Putting a nest in the cage can keep your squirrel company while providing a place to scratch and jump. They can also be easily distracted by stuffed animals, so keep an eye out for their solitary tendencies. A squirrel’s natural instincts are to climb and run. A squirrel’s cage should be at least three feet tall and four feet wide, and it should include a nesting box and branches.
Cost of buying a squirrel from a reputable breeder
The price of a healthy baby squirrel should be around $20, but the higher the price, the more expensive your new pet is likely to be. A healthy squirrel should be fed a diet high in fat, protein, carbohydrates, and vegetables. While many people purchase squirrel food pellets, this is not the best option and could lead to malnutrition. Healthy squirrels eat up to one pound of food per week. Squirrels need chewing material at all times and a flavored hardwood stick, piece of wood, or sterilized cow hoof is perfect.
The cost of a baby Flying Squirrel varies from $300 to $450, but this can range widely, depending on the breed and quality of the animal. Regardless of the price, make sure you check your local regulations before buying a squirrel. Many states do not prohibit exotic pets, including squirrels. The cost of a family pet squirrel is significantly lower than that of a baby.

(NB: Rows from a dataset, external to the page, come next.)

(** A digest of an envelope exists exactly when the envelope validates, and
    fails with the validation's error otherwise: [CanonicalLengthOverflow] is
    never the result. *)
Lemma contract_digest_validated k e :
  envelope_typed e ->
  match envelope_validate e with
  | Ok _ => exists d, contract_digest k e = Ok d /\ length d = 32%nat
  | Err err => contract_digest k e = Err err
  end.
Proof.
  intros Ht. rewrite contract_digest_preimage. destruct (envelope_validate e) as [[]|err] eqn:Hv.
  - destruct (envelope_bytes_total e Ht Hv) as (b & Hb & Hlen).
    destruct (envelope_validate_Ok e Hv) as [Hvi _]. destruct Ht as (_ & Ti & _).
    destruct (identity_bytes_total _ Ti Hvi) as (ib & Hib & _).
    destruct (at_most_len_prefixed 519 b Hlen ltac:(done)) as (fb & Hfb & _).
    destruct k; simpl; unfold canonical_contract_signing_preimage_v3,
      canonical_contract_txid_preimage_v3, identity_fingerprint; rewrite ?Hib, Hb, ?Hfb; simpl;
      eauto using sha256_length.
  - destruct k; simpl; unfold canonical_contract_signing_preimage_v3,
      canonical_contract_txid_preimage_v3, canonical_contract_envelope_bytes_v3; by rewrite Hv.
Qed.
End digest_theorems.

(** ** Witnesses *)

Definition sample_identity : ProgrammabilityActivationIdentity :=
  mkProgrammabilityActivationIdentity 1 (Application 7) "pulsedag-testnet-v3"
    (replicate 32 Byte.x11) (replicate 32 Byte.x22).
Definition sample_envelope (nonce : Z) : ContractTransactionV3Envelope :=
  mkContractTransactionV3Envelope 3 sample_identity "pulse/app"
    (replicate 32 Byte.x33) (replicate 32 Byte.x44) (replicate 32 Byte.x55)
    (mkProofCommitmentMetadataV1 1 0 0 (replicate 32 Byte.x00))
    (mkResourceBudgetV1 1 1000 2000 3000 4000 5000) nonce 9
    (Some (mkCovenantDescriptorV1 1 Vault (replicate 32 Byte.x66) 100)).

Lemma contract_digest_binding_witness :
  @contract_digest model_crypto SigningDigest (sample_envelope 1) <>
  @contract_digest model_crypto SigningDigest (sample_envelope 2).
Proof.
  intros Heq.
  destruct (@contract_digest model_crypto SigningDigest (sample_envelope 1)) as [d|] eqn:Hd;
    [|vm_compute in Hd; discriminate Hd].
  enough (sample_envelope 1 = sample_envelope 2) as Habs by discriminate Habs.
  refine (proj2 (@contract_digest_binding model_crypto model_crypto_laws SigningDigest SigningDigest _ _
    (match @contract_preimage model_crypto SigningDigest (sample_envelope 1) with Ok b => b | _ => [] end)
    (match @contract_preimage model_crypto SigningDigest (sample_envelope 2) with Ok b => b | _ => [] end)
    d _ _ _ _ _ Hd (eq_sym Heq)));
    [by_decide|by_decide|by_compute|by_compute|by_decide].
Defined.
Lemma contract_digest_validated_witness :
  exists d, @contract_digest model_crypto ContractTxid (sample_envelope 1) = Ok d /\ length d = 32%nat.
Proof.
  assert (Ht : envelope_typed (sample_envelope 1)) by by_decide.
  assert (Hv : envelope_validate (sample_envelope 1) = Ok ()) by by_compute.
  pose proof (@contract_digest_validated model_crypto model_crypto_laws ContractTxid _ Ht) as Hd.
  rewrite Hv in Hd. exact Hd.
Defined.
Definition execute_pulse_bytecode_v1 (bytecode : bytes) (budget : ResourceBudgetV1)
  : vm PulseVmExecutionV1 :=
  check map_err (fun e => Some (ContractV3 e)) (budget_validate budget) in
  let? program := decode_and_validate_bytecode_v1 bytecode in
  let analysis := vpp_analysis program in
  if rb_compute_units budget <? psa_compute_units analysis
  then rejects (ComputeBudgetExceeded (psa_compute_units analysis) (rb_compute_units budget)) else
  let? s := execute_loop initial_vm_state (enumerate (vpp_instructions program)) in
  let compute := vs_compute_units s in
  if negb (compute =? psa_compute_units analysis) then rejects ComputeAccountingOverflow
  else if rb_compute_units budget <? compute
  then rejects (ComputeBudgetExceeded compute (rb_compute_units budget)) else
  let? v := or_reject (last (m_stack (vs_machine s)))
              (RuntimeTypeInvariant (saturating_sub (vs_executed s) 1)) in
  Ok (mkPulseVmExecutionV1 v (vs_executed s)
        (mkPulseVmResourceUsageV1 compute (psa_max_stack_values analysis)
           (psa_local_slots_used analysis) 0 0)).

(** ** Source text *)

Definition LF : Z := 10.
Definition CR : Z := 13.

(** [s.replace("\r\n", "\n")] and [s.replace('\r', "\n")]. *)
Fixpoint replace_crlf (s : text) : text :=
  match s with
  | c :: s' =>
      match s' with
      | d :: s'' => if (c =? CR) && (d =? LF) then LF :: replace_crlf s'' else c :: replace_crlf s'
      | [] => [c]
      end
  | [] => []
  end.
Definition replace_cr (s : text) : text := map (fun c => if c =? CR then LF else c) s.
Lemma analyze_instructions_Ok ins a :
  analyze_instructions ins = Ok a ->
  max_instructions ins /\ exists s t,
    try_fold (analyze_body (Z.of_nat (length ins))) initial_analysis (enumerate ins) = Ok s /\
    analysis_inv s /\ as_halted s = true /\ as_stack s = [t] /\
    a = mkPulseStaticAnalysisV1 (Z.of_nat (length ins)) (as_compute_units s) (as_max_stack_values s)
          (as_local_slots_used s) t 0 0.
Proof.
  unfold analyze_instructions. intros Ha.
  destruct (Z.ltb_spec PULSE_VM_MAX_INSTRUCTIONS_V1 (Z.of_nat (length ins))) as [|Hn]; [done|].
  split; [done|]. fold initial_analysis in Ha. unfold enumerate in *.
  destruct (try_fold _ _ _) as [s|] eqn:Hf; [|done].
  destruct (as_halted s) eqn:Hh; [|done]. simpl in Ha.
  destruct (analyze_loop_inv _ _ _ _ _ (proj1 initial_ok) Hf) as [Hinv _].
  pose proof (analyze_loop_halted _ _ _ _ _ (proj1 initial_ok) eq_refl
    (Z.le_refl (0 + Z.of_nat (length ins))) Hf Hh) as Hl.
  destruct (as_stack s) as [|t [|]] eqn:Hs; try done. simpl in Ha. inv_ok.
  exists s, t. split_and!; done.
Qed.

(** The result of running an analysed program: a value of the announced type
    with the announced usage, or an overflow at one of its instructions. *)
Definition sound_outcome (a : PulseStaticAnalysisV1) (r : vm PulseVmExecutionV1) : Prop :=
  (exists v, r = Ok (mkPulseVmExecutionV1 v (psa_instruction_count a)
                       (mkPulseVmResourceUsageV1 (psa_compute_units a) (psa_max_stack_values a)
                          (psa_local_slots_used a) 0 0)) /\
     value_type v = psa_result_type a /\ value_ok v) \/
  (exists j, 0 <= j < psa_instruction_count a /\ r = rejects (ArithmeticOverflow j)).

Regulations for trapping squirrels
Unless you’re an expert in animal behavior, you’ve probably come across Regulations for trapping squirrels. In Alabama, for example, moving live animals is strictly prohibited. You can’t move a trapped animal across county lines or major river drainages. Even if you can, it’s not advisable because it causes stress and can harm the animal. For these reasons, if you must trap a squirrel, there are a few things you should know before putting it into a cage.
First of all, you must notify the fish and game warden of your county that you’re trapping a gray squirrel. The warden will then release the animals into a suitable area. If you’re not permitted to trap them, you must release them. Then, you must report the number of squirrels or rabbits that you killed to the local law enforcement. Don’t sell them. They’re considered game animals.
Jessica Watson is a PHD holder from the University of Washington. She studied behavior and interaction between squirrels and has presented her research in several wildlife conferences including TWS Annual Conference in Winnipeg.